As we enter 2014, it is undeniable that the United States has entered a new energy era. Hydraulic fracturing has ushered in what’s being called a “revolution” in oil production, as this technology combined with horizontal drilling has unlocked a vast amount of American crude oil that was previously trapped in shale rock. In fact, the Energy Information Administration (EIA) heralded this new oil era when it announced last month that U.S. crude oil production rose to the highest level in a quarter-century.
The time has come to expand oil exports.
The U.S. is poised to become the oil leader in the world, and will surpass Saudi Arabia in oil production over the next decade. The EIA estimates that the U.S. will import about 25% of the petroleum it consumes in 2016, down from 60% in 2005. This is fantastic news with great impacts for our energy security. However, this security is directly tied to the amount of oil we produce — that is our leverage on the international scale. It’s important to note, due to the complexity and interdependence of the crude oil market, the U.S. will not likely be at a place where we achieve zero imports — and trying to force that market unreality hurts the American economy.
Here’s why: First of all, the price of oil is not set on the domestic market, but on the world market. Eliminating artificial barriers to free trade, such as the oil export ban allows the U.S. to trade freely with our allies, which opens new markets and boosts the economy.
Allowing American crude oil to reach both domestic and international demand is critical to making the American economy more competitive. On the other hand, trying to artificially cap exports will hurt American independent producers, who drill 95 percent of U.S. wells. It will end up shutting in production and shutting down development. This will in turn stunt the amazing job creation and vast economic stimulus brought to communities around the nation.
Furthermore, the kind of oil that is produced from the many active shale formations is a light, sweet variety of crude oil. The U.S. Gulf Coast refineries, built before the era of abundant shale oil, were engineered to handle a heavier, sourer variety of crude, the kind of crude the U.S. imports from Canada, Latin America, and Saudi Arabia. Giving oil producers the opportunity to sell their lighter, sweeter crude to buyers on both the domestic and international market makes the most economic sense, as there is strong international demand for U.S. light, sweet crude.

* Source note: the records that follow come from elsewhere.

(** What an agent run can carry in [final_output]. *)
Inductive PyVal :=
  | VNone
  | VStr (s : string)
  | VEval (e : ContentEvaluation)
  | VSocial (s : SocialMediaContent)
  | VStorage (r : StorageResult)
  | VSchedule (r : SchedulingResult).

(** Python truthiness: [None] and the empty string are false, dataclass
    instances (no [__bool__], no [__len__]) are true. *)
Definition truthy (v : PyVal) : bool :=
  match v with
  | VNone => false
  | VStr s => negb (String.eqb s "")
  | _ => true
  end.

(** A parsed JSON document, as [json.loads] builds it.  A dict keeps its
    keys in insertion order, without repetition. *)
Inductive json :=
  | JNull
  | JBool (b : bool)
  | JNum (q : Q)
  | JStr (s : string)
  | JList (l : list json)
  | JDict (kvs : list (string * json)).

(** ** Exceptions, outcomes, the world *)

Inductive exn :=
  | TimeoutError
  | AgentError (detail : string)
  | JSONDecodeError
  | KeyError (key : string)
  | TypeError
  | AttributeError.

Inductive Agent :=
  | research_agent
  | master_content_agent
  | evaluator_agent
  | social_media_agent
  | storage_agent
  | scheduler_agent.

Global Instance Agent_eq_dec : EqDecision Agent.
Proof. solve_decision. Defined.

(** The object [Runner.run] returns. *)
Record RunResult := { final_output : PyVal }.

(** What the awaited call hands back when it completes: [None], an object
    without a [final_output] attribute, or a result. *)
Inductive Returned :=
  | RetNone
  | RetBare
  | RetResult (r : RunResult).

This is an oil era of abundance and opportunity. That’s why it’s time to revisit and repeal the crude export ban. That’s why, in the words of Department of Energy Secretary Ernest Moniz it’s a perfect example of a host of issues that “deserve some new analysis and examination in the context of what is now an energy world that is no longer like the 1970s.” Allowing for a freer oil market will boost American job creation, grow our economy, and secure our energy future.